*WHAT TO WORK ON*. Look below for the line containing "Local Open Scope Z_scope."; from there through the line containing "Definition add32 (a", both lines included, please set down each line exactly and nothing else.

··· PROVIDED ENTRIES

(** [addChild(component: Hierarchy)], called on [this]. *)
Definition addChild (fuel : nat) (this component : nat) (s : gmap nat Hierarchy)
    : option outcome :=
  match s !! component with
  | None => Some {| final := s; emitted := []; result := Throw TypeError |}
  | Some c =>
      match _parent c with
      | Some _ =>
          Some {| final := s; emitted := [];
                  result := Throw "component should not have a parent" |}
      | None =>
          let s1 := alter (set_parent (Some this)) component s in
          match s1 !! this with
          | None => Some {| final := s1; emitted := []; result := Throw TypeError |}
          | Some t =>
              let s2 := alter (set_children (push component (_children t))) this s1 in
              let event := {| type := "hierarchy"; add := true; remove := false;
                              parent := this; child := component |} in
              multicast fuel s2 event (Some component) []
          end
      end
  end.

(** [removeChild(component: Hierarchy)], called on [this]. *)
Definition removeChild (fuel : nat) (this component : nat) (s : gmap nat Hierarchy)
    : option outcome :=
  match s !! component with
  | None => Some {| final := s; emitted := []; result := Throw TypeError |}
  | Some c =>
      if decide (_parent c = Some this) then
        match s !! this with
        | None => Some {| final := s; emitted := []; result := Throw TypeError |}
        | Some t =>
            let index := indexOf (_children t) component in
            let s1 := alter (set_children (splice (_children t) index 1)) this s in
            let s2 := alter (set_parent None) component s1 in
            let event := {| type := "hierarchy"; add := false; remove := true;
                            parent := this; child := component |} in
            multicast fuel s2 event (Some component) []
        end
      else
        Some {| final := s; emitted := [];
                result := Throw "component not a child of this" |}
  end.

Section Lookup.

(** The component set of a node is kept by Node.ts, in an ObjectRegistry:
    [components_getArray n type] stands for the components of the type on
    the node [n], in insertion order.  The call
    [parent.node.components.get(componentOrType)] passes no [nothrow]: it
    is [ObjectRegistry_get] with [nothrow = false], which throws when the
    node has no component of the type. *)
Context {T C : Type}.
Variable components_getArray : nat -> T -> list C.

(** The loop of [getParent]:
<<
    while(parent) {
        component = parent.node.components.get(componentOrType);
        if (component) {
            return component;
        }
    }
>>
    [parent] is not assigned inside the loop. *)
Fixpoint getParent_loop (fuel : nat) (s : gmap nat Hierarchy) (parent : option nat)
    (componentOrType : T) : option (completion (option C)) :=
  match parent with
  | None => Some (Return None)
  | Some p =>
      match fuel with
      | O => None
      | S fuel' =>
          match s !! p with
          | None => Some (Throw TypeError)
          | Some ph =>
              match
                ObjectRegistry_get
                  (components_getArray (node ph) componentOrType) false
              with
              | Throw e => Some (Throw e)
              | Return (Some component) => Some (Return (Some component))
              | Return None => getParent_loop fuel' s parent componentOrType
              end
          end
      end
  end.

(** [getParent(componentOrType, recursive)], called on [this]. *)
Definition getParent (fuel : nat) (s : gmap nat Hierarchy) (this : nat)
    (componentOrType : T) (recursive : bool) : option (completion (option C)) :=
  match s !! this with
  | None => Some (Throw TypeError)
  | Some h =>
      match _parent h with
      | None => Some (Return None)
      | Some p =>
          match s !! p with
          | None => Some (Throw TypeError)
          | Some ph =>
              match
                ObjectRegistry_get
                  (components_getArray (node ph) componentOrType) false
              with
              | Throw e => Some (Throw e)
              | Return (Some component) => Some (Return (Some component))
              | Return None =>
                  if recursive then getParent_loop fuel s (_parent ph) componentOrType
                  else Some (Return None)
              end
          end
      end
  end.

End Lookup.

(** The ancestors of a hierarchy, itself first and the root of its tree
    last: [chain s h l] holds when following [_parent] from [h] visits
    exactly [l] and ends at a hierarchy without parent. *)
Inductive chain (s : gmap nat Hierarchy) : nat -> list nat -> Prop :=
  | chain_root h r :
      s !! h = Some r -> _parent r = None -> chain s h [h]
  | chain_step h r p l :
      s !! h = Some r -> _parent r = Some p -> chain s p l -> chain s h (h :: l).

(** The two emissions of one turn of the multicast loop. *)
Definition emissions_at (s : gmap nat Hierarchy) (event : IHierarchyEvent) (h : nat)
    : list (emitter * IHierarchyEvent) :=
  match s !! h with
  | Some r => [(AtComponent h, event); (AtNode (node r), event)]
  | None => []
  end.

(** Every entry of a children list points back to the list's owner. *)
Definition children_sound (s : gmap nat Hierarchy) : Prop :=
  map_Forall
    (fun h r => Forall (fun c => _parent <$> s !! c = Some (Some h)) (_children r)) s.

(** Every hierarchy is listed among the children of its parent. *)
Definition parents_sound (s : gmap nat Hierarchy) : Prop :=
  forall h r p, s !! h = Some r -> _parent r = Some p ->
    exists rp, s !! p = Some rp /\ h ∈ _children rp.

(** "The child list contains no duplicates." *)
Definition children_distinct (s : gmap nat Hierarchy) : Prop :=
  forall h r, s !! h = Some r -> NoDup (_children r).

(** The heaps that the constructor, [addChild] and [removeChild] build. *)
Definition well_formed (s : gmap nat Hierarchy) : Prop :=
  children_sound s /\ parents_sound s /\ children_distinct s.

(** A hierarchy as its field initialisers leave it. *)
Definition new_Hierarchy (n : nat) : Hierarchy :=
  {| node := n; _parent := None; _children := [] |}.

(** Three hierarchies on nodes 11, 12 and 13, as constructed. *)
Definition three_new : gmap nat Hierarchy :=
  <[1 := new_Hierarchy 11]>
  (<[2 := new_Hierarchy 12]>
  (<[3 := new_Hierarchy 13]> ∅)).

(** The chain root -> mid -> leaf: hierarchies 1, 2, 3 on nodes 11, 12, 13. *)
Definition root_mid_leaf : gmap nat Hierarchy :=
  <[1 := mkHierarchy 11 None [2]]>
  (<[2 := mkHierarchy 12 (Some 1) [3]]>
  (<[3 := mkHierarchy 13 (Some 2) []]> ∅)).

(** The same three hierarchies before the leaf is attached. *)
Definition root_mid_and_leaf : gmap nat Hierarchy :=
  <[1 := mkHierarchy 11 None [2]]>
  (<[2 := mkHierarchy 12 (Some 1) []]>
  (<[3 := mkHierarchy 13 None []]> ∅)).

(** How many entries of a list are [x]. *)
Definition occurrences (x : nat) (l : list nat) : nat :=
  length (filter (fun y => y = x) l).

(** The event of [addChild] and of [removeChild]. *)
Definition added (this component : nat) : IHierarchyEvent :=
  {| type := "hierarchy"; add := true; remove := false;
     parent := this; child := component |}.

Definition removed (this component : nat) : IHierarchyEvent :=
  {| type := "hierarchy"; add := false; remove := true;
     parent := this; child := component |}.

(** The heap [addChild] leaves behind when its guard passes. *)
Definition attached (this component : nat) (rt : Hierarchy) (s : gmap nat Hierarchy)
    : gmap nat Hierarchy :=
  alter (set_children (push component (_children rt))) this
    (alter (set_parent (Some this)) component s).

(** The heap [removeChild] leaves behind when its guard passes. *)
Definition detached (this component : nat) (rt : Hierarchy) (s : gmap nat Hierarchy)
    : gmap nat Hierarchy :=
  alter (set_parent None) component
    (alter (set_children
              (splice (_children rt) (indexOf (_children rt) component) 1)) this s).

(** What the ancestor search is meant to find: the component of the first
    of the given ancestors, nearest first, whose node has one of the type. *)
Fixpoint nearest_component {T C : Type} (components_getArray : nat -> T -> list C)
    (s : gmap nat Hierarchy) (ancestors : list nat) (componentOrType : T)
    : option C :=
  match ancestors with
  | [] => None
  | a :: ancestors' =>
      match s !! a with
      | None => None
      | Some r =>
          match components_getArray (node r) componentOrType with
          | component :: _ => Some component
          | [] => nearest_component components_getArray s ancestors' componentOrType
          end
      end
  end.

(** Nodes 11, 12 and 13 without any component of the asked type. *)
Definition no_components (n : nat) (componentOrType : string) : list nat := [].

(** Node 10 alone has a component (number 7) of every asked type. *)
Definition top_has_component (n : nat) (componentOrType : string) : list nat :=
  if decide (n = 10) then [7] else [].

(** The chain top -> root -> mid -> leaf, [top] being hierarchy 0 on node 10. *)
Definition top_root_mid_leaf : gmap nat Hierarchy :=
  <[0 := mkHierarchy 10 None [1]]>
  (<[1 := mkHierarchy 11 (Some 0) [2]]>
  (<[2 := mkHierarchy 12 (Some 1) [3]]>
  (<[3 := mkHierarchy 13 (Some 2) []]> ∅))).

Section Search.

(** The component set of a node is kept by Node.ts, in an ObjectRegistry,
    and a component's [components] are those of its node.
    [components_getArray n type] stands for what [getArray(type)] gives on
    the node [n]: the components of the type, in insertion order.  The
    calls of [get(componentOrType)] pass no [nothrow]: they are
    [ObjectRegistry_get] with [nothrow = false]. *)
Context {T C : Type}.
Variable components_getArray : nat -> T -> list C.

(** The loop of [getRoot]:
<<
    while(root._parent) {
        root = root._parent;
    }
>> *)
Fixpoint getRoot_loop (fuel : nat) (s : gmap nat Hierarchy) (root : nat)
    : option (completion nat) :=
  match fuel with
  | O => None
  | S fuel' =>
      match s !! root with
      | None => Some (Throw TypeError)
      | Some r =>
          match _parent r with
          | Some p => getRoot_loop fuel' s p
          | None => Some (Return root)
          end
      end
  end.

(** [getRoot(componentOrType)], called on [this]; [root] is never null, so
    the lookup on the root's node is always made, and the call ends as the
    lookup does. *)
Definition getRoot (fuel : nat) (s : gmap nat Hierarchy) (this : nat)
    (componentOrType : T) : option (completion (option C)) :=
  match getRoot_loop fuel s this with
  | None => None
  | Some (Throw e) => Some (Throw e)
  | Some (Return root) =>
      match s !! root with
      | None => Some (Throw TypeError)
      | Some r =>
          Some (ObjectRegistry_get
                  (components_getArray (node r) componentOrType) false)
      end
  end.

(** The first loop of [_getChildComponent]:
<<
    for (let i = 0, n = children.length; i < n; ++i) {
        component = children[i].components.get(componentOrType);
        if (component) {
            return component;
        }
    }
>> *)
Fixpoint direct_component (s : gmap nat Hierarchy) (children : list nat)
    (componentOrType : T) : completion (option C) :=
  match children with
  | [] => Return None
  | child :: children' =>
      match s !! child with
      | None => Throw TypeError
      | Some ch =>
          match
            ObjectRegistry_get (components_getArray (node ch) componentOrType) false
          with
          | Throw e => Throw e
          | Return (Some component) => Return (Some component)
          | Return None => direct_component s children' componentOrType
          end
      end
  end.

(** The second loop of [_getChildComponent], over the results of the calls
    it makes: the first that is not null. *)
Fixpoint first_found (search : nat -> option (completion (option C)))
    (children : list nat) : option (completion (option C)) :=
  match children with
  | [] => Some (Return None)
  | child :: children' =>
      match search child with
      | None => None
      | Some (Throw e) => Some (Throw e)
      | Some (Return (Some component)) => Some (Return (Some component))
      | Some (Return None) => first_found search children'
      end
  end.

······
··· PROVIDED ENTRIES

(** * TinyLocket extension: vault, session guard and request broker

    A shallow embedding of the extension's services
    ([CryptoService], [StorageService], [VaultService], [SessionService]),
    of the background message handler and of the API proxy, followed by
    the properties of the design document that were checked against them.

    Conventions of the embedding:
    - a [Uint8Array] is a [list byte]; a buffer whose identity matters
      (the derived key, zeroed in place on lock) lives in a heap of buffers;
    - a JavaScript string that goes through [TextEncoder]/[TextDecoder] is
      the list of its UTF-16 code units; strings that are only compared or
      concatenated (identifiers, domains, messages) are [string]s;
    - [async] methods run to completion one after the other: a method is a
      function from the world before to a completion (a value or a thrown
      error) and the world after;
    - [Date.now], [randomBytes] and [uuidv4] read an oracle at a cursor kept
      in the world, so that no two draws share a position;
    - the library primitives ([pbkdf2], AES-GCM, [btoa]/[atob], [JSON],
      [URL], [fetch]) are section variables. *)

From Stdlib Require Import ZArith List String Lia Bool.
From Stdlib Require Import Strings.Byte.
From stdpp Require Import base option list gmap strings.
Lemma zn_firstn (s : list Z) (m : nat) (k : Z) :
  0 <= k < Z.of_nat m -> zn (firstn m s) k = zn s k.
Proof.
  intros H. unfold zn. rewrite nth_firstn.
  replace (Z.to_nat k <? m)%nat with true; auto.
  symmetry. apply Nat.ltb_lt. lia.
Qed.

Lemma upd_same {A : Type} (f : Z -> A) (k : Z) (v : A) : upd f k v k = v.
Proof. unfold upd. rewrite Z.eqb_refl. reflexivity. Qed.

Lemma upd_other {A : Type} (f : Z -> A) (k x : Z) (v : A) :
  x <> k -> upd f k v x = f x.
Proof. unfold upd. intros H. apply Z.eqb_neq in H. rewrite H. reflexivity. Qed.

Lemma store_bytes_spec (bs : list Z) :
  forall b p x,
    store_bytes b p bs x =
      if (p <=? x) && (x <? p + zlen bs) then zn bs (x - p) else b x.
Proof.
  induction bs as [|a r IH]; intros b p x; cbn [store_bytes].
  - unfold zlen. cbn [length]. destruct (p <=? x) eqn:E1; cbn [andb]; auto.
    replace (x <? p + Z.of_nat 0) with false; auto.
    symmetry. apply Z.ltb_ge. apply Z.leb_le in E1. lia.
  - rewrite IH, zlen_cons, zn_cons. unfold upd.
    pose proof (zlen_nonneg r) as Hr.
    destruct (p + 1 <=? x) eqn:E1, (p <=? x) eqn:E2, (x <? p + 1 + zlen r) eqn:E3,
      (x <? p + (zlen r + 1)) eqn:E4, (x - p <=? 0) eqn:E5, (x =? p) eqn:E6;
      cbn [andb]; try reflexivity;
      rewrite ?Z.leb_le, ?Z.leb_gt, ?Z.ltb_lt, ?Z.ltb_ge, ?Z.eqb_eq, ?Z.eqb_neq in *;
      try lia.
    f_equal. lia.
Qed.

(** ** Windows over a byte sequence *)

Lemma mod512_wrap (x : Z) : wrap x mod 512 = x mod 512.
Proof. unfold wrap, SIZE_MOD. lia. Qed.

······
··· PROVIDED ENTRIES

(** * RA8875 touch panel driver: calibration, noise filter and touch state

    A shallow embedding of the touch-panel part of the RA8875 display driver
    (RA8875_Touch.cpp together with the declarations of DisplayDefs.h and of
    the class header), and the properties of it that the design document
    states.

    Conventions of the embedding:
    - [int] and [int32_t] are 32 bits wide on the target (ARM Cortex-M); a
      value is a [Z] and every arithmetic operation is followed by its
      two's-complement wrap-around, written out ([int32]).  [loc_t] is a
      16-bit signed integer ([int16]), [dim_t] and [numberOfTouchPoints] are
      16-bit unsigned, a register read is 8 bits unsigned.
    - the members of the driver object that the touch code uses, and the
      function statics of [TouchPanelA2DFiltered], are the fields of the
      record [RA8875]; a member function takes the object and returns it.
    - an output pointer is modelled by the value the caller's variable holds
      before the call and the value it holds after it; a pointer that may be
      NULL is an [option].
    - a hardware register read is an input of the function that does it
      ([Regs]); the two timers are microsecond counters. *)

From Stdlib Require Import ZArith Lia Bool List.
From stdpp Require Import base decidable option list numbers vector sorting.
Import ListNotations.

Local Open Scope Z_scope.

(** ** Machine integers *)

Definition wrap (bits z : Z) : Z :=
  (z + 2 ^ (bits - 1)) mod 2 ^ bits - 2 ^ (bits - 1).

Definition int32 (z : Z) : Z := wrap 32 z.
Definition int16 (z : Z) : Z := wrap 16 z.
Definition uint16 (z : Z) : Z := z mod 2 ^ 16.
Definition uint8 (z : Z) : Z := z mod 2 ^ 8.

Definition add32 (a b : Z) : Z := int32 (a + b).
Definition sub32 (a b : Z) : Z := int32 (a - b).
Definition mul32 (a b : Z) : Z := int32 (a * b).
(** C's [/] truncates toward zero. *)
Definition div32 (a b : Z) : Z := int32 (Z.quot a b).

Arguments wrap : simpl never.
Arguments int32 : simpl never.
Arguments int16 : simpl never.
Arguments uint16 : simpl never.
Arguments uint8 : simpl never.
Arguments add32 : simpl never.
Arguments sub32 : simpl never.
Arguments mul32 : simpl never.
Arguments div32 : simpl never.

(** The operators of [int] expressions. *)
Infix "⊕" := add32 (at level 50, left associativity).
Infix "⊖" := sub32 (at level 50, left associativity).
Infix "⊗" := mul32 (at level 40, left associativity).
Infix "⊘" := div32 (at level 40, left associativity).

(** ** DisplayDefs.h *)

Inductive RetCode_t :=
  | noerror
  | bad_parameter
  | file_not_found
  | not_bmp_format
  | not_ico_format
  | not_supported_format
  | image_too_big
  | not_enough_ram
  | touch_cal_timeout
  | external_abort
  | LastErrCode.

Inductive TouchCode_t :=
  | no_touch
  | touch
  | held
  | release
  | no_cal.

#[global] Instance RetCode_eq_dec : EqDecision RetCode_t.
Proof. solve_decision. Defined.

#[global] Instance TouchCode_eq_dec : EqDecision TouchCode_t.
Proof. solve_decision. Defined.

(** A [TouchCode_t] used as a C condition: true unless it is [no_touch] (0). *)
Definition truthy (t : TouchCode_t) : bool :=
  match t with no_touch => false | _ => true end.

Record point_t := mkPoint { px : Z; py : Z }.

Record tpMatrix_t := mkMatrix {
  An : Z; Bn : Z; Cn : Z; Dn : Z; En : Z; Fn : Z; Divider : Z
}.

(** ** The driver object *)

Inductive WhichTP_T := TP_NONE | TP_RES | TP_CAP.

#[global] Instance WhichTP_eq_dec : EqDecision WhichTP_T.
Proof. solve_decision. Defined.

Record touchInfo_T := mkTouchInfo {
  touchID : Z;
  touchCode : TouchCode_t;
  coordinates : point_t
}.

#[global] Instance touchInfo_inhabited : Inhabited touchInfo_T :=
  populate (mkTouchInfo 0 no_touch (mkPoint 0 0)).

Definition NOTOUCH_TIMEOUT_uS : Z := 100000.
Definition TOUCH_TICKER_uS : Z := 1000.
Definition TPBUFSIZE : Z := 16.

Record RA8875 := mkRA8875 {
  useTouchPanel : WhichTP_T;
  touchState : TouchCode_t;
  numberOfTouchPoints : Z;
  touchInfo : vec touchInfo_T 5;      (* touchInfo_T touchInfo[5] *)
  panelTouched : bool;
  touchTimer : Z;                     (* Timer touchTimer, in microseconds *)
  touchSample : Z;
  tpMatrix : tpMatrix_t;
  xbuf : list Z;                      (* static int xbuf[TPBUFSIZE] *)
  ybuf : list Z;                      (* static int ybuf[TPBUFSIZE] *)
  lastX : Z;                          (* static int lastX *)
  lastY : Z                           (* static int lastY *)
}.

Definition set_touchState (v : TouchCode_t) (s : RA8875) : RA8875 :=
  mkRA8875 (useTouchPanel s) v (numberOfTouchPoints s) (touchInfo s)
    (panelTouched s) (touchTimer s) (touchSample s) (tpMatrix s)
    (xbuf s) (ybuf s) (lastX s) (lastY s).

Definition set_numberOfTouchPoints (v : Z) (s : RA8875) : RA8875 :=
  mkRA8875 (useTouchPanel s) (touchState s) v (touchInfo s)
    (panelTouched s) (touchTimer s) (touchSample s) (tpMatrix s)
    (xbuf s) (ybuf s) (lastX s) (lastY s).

······

*THE COMPLETED TASK*.
Local Open Scope Z_scope.

(** ** Machine integers *)

Definition wrap (bits z : Z) : Z :=
  (z + 2 ^ (bits - 1)) mod 2 ^ bits - 2 ^ (bits - 1).

Definition int32 (z : Z) : Z := wrap 32 z.
Definition int16 (z : Z) : Z := wrap 16 z.
Definition uint16 (z : Z) : Z := z mod 2 ^ 16.
Definition uint8 (z : Z) : Z := z mod 2 ^ 8.

Definition add32 (a b : Z) : Z := int32 (a + b).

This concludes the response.